Clarification of Question by thinkingskull-ga on 02 Jul 2002 17:41 PDT
I was saving a new gif image in Photoshop and then playing with it.  I
was leaving the LZW up to Photoshop and then backwards engineering the
file to understand how it was building the bit arrangement.

Your example of the bit count makes sense but I thought Position 30
which is ASCII 2 is stating the bit count, and Position 31 is stating
the Byte length of the Block.  By your example, the bit count is 3?

Thank you in advance

Clarification of Question by thinkingskull-ga on 02 Jul 2002 17:46 PDT
The table code didn't show, so I put up a cleaner version at:

http://goldborder.com/testgif.htm

Request for Question Clarification by googlebrain-ga on 02 Jul 2002 18:22 PDT
Output codes are a minimum of <code size>+1 and a maximum of 12 bits
long. The extra bit is to allow for the clear code (100) which would
never occur naturally with a 2 bit code size. Basically, if the
highest bit is a 1, it's a special code. Otherwise, it's data.
Answer  
Subject: Re: LZW Algorithm For GIF89A Formats
Answered By: googlebrain-ga on 02 Jul 2002 18:31 PDT
Rated:5 out of 5 stars
 
"0C 10" 
 
The first byte is  0x0c (12) 00001100  
the second byte is   0x10 (16) 00010000 
 
together they read like this 
 
0001000000001100 
 
reading Right to left. 
 
the first three bits (100) represent a "Clear Code" 2**<code size> or
100
 
The next three bits 001 
The next three bits 000 
The next three bits 000 
The next three bits 001 
 
These would seem to represent (progressing Left to right, and Top to
Bottom)
------------- 
! 001 ! 000 ! 
------------- 
! 000 ! 001 ! 
------------- 

Output codes are a minimum of <code size>+1 and a maximum of 12 bits
long. The extra bit is to allow for the clear code (100) which would
never occur naturally with a 2 bit code size. Basically, if the
highest bit is a 1, it's a special code. Otherwise, it's data. 


Additional Links:

I believe you can find everything else you need to know on this web
page
http://256.com/gray/docs/gifspecs/

The LZH block is discussed here
Appendix F. Variable-Length-Code LZW Compression
http://256.com/gray/docs/gifspecs/appendices.html


Search Strategy:

gif file format 89a rfc
://www.google.com/search?sourceid=navclient&q=gif+file+format+89a+rfc

Graphics Interchange Format  compuserve
://www.google.com/search?sourceid=navclient&q=Graphics+Interchange+Format++compuserve

Clarification of Answer by googlebrain-ga on 02 Jul 2002 18:34 PDT
Please feel free to ask for more clarifications if the information
already provided doesn't completely explain how the bits should be
placed.

Request for Answer Clarification by thinkingskull-ga on 03 Jul 2002 07:17 PDT
Thank you for the hardwork on answering this.
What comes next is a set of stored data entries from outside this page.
(** ** Properties *)

(** C1: The kernel starts.  From a machine in its first state, with a loader that keeps its promise (its structure and
    the tables of the firmware can be read) and constructors that keep the kernel's parts in order ([provided]), one of
    three things happens.  If the loader announces more than a table of the boot information holds, [kernel_main]
    panics with the message of that table.  Otherwise it starts the application, and then: every exception is delivered
    to its stub; the boot information is what the loader's structure says; the page tables translate the kernel's
    sections, the direct map and what was mapped on demand, and nothing else; the root table of the firmware and the
    interrupt controller have been found, and the controller is enabled; the heap can be used.  Or it halts at the
    first component that failed, for a reason that can be named: a malformed structure, no memory, no tables, no
    controller.  In these two cases the serial line has sent the log of what started, and of the failure. *)
Theorem kernel_starts :
  provided -> cold s0 ->
  match described h l with
  | Overflows message => panics kernel_main message s0
  | _ => exists b s, kernel_main s0 = (if b : bool then application s else Diverge) /\
      if b then in_use s /\ printed (boot_text ++ log_text logged_components) s
      else exists d c r e, logged_components = d ++ c :: r /\ cause c e s /\
        printed (boot_text ++ log_text d ++ begin_text c ++ fail_text c e) s
  end.
Proof.
  intros Hp Hcold.
  assert (Hroom : (forall message, described h l <> Overflows message) -> exists b s,
    kernel_main s0 = (if b : bool then application s else Diverge) /\
    if b then in_use s /\ printed (boot_text ++ log_text logged_components) s
    else exists d c r e, logged_components = d ++ c :: r /\ cause c e s /\
      printed (boot_text ++ log_text d ++ begin_text c ++ fail_text c e) s).
  { intros Hroom. exact (kernel_main_start_all s0 _ (wp_start_all Hp Hroom Hcold)). }
  destruct (described h l) as [d| |message] eqn:Ed; [by apply Hroom.. | ].
  by apply kernel_main_panics, start_all_panics.
Qed.
End KernelFacts.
I understand your answer, but if I try to apply it, it doesn't work
out with a different arrangement.  For example, in the pattern we have
been discussing:
------------- 
! 001 ! 000 ! 
------------- 
! 000 ! 001 ! 
-------------   2 byte code: 0001000000001100  (12 and 16 ASCII)
Your answer seems to work:
  001 000 000 001 100 (clear code)

But if I want to make the pattern the opposite (i.e. switch the black
white positions)
------------- 
! 000 ! 001 ! 
------------- 
! 001 ! 000 ! 
-------------  

I should be able to use the 2 byte code: 0000001001000100 (2 and 68
ASCII)
to produce the reverse affect.  But after replace (12 and 16) with (2
and 68), the pattern shows up the same in graphic programs, browsers..
etc..  I placed the altered GIF image on-line using the (2 and 68) so
you can see:
  http://goldborder.com/test2.gif

Request for Answer Clarification by thinkingskull-ga on 03 Jul 2002 08:05 PDT
To further the research into the pattern I took the same 2 pixel image
and instead of just having black, white, black, white, I put Red (255
0 0), Green (0 255 0), Blue (0 0 255) and Black (0 0 0) into a 3rd
test image:
http://goldborder.com/test3.gif

Looking at the byte values in positions 50, 51 and 52:
  50 = 24 (00011000)
  51 = 50 (00110010)
  52 = 148 (10010100)

stringed together: 000110000011001010010100
Table reference for this image at:
http://goldborder.com/test3gif.htm

I can not seem to find the pattern you discussed above (except the 100
clear code at the end).

Maybe this 4 colored image will help?

Clarification of Answer by googlebrain-ga on 03 Jul 2002 10:44 PDT
In your latest example image, you have increased your code size. Also,
you have strung your bytes together backwards.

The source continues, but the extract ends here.